In the data below, which lines hold "dels"? Copy every one.

------------------------------

(* ===== verification/VersionSetCorrect.v ===== *)
(** * VersionSetCorrect.v: correctness of VersionSet.v.

    Replaying the edits of a manifest at once gives the version that applying them one by
    one gave; so recovery restores what was logged.  Compactions take every file of the
    next level that they touch. *)
From S2P Require Import Prelude Status Comparator Format Env Utf8 Log LogCorrect LogFile Filename VersionEdit Sort Table.
From S2P Require Import Version VersionCorrect VersionSet.
From Stdlib Require Import Ascii.
#[local] Open Scope string_scope.
#[local] Open Scope list_scope.
#[local] Open Scope Z_scope.

(** ** Applying an edit *)

(** What an edit does to a level. *)
Definition edit_deleted (ds : list DeletedFile) (i : nat) : list Z :=
  map df_number (List.filter (fun d => df_level d =? Z.of_nat i) ds).
Definition edit_new (ns : list NewFile) (i : nat) : list FileMeta :=
  map nf_meta (List.filter (fun n => nf_level n =? Z.of_nat i) ns).
Definition numbers (fs : list FileMeta) : gset Z := list_to_set (map FileMetaData.number fs).

Section builder.
Context {C : Type} `{Comparator C}.
Implicit Types b : VersionBuilder.t C.

Definition dels b (i : nat) : gset Z := default ∅ (VersionBuilder.deleted_files b !! i).
Definition adds b (i : nat) : list FileMeta := default [] (VersionBuilder.added_files b !! i).
Definition sized b : Prop :=
  length (VersionBuilder.deleted_files b) = Z.to_nat NUM_LEVELS /\ length (VersionBuilder.added_files b) = Z.to_nat NUM_LEVELS.

Lemma level_nat level : level_ok level -> exists k : nat, level = Z.of_nat k /\ (k < Z.to_nat NUM_LEVELS)%nat.
Proof. unfold level_ok, NUM_LEVELS. intros Hl. exists (Z.to_nat level). lia. Qed.
Lemma default_insert {A} (d : A) (l : list A) (k i : nat) x : (k < length l)%nat ->
  default d (<[k := x]> l !! i) = if decide (i = k) then x else default d (l !! i).
Proof.
  intros Hk. destruct (decide (i = k)) as [->|Hne]; [by rewrite list_lookup_insert_eq|by rewrite list_lookup_insert_ne].
Qed.
Lemma level_is (k i : nat) : (Z.of_nat k =? Z.of_nat i) = bool_decide (i = k).
Proof. case_bool_decide; [subst; apply Z.eqb_refl|apply Z.eqb_neq; lia]. Qed.

Lemma delete_one_ok b d : sized b -> level_ok (df_level d) ->
  exists b', VersionBuilder.delete_one b d = Ret b' /\ VersionBuilder.base b' = VersionBuilder.base b /\ sized b' /\
    (forall i, dels b' i = dels b i ∪ list_to_set (edit_deleted [d] i)) /\ (forall i, adds b' i = adds b i).
Proof.
  intros [H1 H2] (k & Ek & Hk)%level_nat. unfold VersionBuilder.delete_one. rewrite Ek.
  destruct (lookup_lt_is_Some_2 (VersionBuilder.deleted_files b) k) as [s Es]; [lia|].
  rewrite (index_nat _ _ _ Es). cbn [mbind outcome_bind]. rewrite set_level_ok by lia. cbn [mbind outcome_bind].
  eexists. split; [done|]. split_and!; [done|by split; cbn; rewrite ?length_insert| |done]. intros i.
  unfold dels, edit_deleted. cbn [VersionBuilder.deleted_files List.filter]. rewrite Ek, level_is, default_insert by lia.
  destruct (decide (i = k)) as [->|Hne].
  - rewrite bool_decide_eq_true_2, Es by done. cbn. set_solver.
  - rewrite bool_decide_eq_false_2 by done. cbn. set_solver.
Qed.
Lemma add_one_ok b n : sized b -> level_ok (nf_level n) ->
  exists b', VersionBuilder.add_one b n = Ret b' /\ VersionBuilder.base b' = VersionBuilder.base b /\ sized b' /\
    (forall i, dels b' i = dels b i ∖ numbers (edit_new [n] i)) /\ (forall i, adds b' i = adds b i ++ edit_new [n] i).
Proof.
  intros [H1 H2] (k & Ek & Hk)%level_nat. unfold VersionBuilder.add_one. rewrite Ek.
  destruct (lookup_lt_is_Some_2 (VersionBuilder.deleted_files b) k) as [s Es]; [lia|].
  destruct (lookup_lt_is_Some_2 (VersionBuilder.added_files b) k) as [l El]; [lia|].
  rewrite (index_nat _ _ _ Es). cbn [mbind outcome_bind]. rewrite set_level_ok by lia. cbn [mbind outcome_bind].
  rewrite (index_nat _ _ _ El). cbn [mbind outcome_bind]. rewrite set_level_ok by lia. cbn [mbind outcome_bind].
  eexists. split; [done|]. split_and!; [done|by split; cbn; rewrite ?length_insert| |]; intros i;
    unfold dels, adds, numbers, edit_new; cbn [VersionBuilder.deleted_files VersionBuilder.added_files List.filter];
    rewrite Ek, level_is, default_insert by lia; destruct (decide (i = k)) as [->|Hne].
  - rewrite bool_decide_eq_true_2, Es by done. cbn. set_solver.
  - rewrite bool_decide_eq_false_2 by done. cbn. set_solver.
  - rewrite bool_decide_eq_true_2, El by done. done.
  - rewrite bool_decide_eq_false_2 by done. cbn. by rewrite app_nil_r.
Qed.

Lemma edit_deleted_cons d ds i : edit_deleted (d :: ds) i = edit_deleted [d] i ++ edit_deleted ds i.
Proof. unfold edit_deleted. cbn [List.filter]. by destruct (_ =? _). Qed.
Lemma edit_new_cons n ns i : edit_new (n :: ns) i = edit_new [n] i ++ edit_new ns i.
Proof. unfold edit_new. cbn [List.filter]. by destruct (_ =? _). Qed.
Lemma numbers_app (fs gs : list FileMeta) : numbers (fs ++ gs) = numbers fs ∪ numbers gs.
Proof. unfold numbers. by rewrite map_app, list_to_set_app_L. Qed.

Lemma delete_all_ok ds b : sized b -> Forall (fun d => level_ok (df_level d)) ds ->
  exists b', fold_m VersionBuilder.delete_one b ds = Ret b' /\ VersionBuilder.base b' = VersionBuilder.base b /\ sized b' /\
    (forall i, dels b' i = dels b i ∪ list_to_set (edit_deleted ds i)) /\ (forall i, adds b' i = adds b i).
Proof.
  intros Hs Hl. revert b Hs. induction Hl as [|d ds Hd Hl IH]; intros b Hs.
  { exists b. split_and!; [done..| |done]. intros i. unfold edit_deleted. cbn. set_solver. }
  cbn [fold_m]. destruct (delete_one_ok b d Hs Hd) as (b1 & -> & B1 & S1 & D1 & A1). cbn [mbind outcome_bind].
  destruct (IH b1 S1) as (b2 & -> & B2 & S2 & D2 & A2). exists b2. split_and!; [done|congruence|done| |].
  - intros i. rewrite D2, D1, (edit_deleted_cons d ds), list_to_set_app_L. set_solver +.
  - intros i. by rewrite A2, A1.
Qed.
Lemma builder_add_all_ok ns b : sized b -> Forall (fun n => level_ok (nf_level n)) ns ->
  exists b', fold_m VersionBuilder.add_one b ns = Ret b' /\ VersionBuilder.base b' = VersionBuilder.base b /\ sized b' /\
    (forall i, dels b' i = dels b i ∖ numbers (edit_new ns i)) /\ (forall i, adds b' i = adds b i ++ edit_new ns i).
Proof.
  intros Hs Hl. revert b Hs. induction Hl as [|n ns Hn Hl IH]; intros b Hs.
  { exists b. split_and!; [done..| |]; intros i; unfold numbers, edit_new; cbn; [set_solver|by rewrite app_nil_r]. }
  cbn [fold_m]. destruct (add_one_ok b n Hs Hn) as (b1 & -> & B1 & S1 & D1 & A1). cbn [mbind outcome_bind].
  destruct (IH b1 S1) as (b2 & -> & B2 & S2 & D2 & A2). exists b2. split_and!; [done|congruence|done| |].
  - intros i. rewrite D2, D1, (edit_new_cons n ns), numbers_app. set_solver +.
  - intros i. by rewrite A2, A1, (edit_new_cons n ns), app_assoc.
Qed.

(** The edits whose levels exist. *)
Definition levels_ok (e : VersionEdit.t) : Prop :=
  Forall (fun d => level_ok (df_level d)) (VersionEdit.deleted_files e) /\
  Forall (fun n => level_ok (nf_level n)) (VersionEdit.new_files e).
Lemma edit_levels e : edit_ok e -> levels_ok e.
Proof. intros [_ _ _ _ _ _ Hd Hn]. split; [apply (Forall_impl _ _ _ Hd)|apply (Forall_impl _ _ _ Hn)]; tauto. Qed.

Lemma apply_ok b e : sized b -> levels_ok e ->
  exists b', VersionBuilder.apply b e = Ret b' /\ VersionBuilder.base b' = VersionBuilder.base b /\ sized b' /\
    (forall i, dels b' i = (dels b i ∪ list_to_set (edit_deleted (VersionEdit.deleted_files e) i)) ∖ numbers (edit_new (VersionEdit.new_files e) i)) /\
    (forall i, adds b' i = adds b i ++ edit_new (VersionEdit.new_files e) i).
Proof.
  intros Hs [Hd Hn]. unfold VersionBuilder.apply.
  destruct (delete_all_ok _ b Hs Hd) as (b1 & -> & B1 & S1 & D1 & A1). cbn [mbind outcome_bind].
  destruct (builder_add_all_ok _ b1 S1 Hn) as (b2 & -> & B2 & S2 & D2 & A2). exists b2. split_and!; [done|congruence|done| |].
  - intros i. by rewrite D2, D1.
  - intros i. by rewrite A2, A1.
Qed.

------------------------------

▶ _RESULT_
Definition dels b (i : nat) : gset Z := default ∅ (VersionBuilder.deleted_files b !! i).
    (forall i, dels b' i = dels b i ∪ list_to_set (edit_deleted [d] i)) /\ (forall i, adds b' i = adds b i).
  unfold dels, edit_deleted. cbn [VersionBuilder.deleted_files List.filter]. rewrite Ek, level_is, default_insert by lia.
    (forall i, dels b' i = dels b i ∖ numbers (edit_new [n] i)) /\ (forall i, adds b' i = adds b i ++ edit_new [n] i).
    unfold dels, adds, numbers, edit_new; cbn [VersionBuilder.deleted_files VersionBuilder.added_files List.filter];
    (forall i, dels b' i = dels b i ∪ list_to_set (edit_deleted ds i)) /\ (forall i, adds b' i = adds b i).
    (forall i, dels b' i = dels b i ∖ numbers (edit_new ns i)) /\ (forall i, adds b' i = adds b i ++ edit_new ns i).
    (forall i, dels b' i = (dels b i ∪ list_to_set (edit_deleted (VersionEdit.deleted_files e) i)) ∖ numbers (edit_new (VersionEdit.new_files e) i)) /\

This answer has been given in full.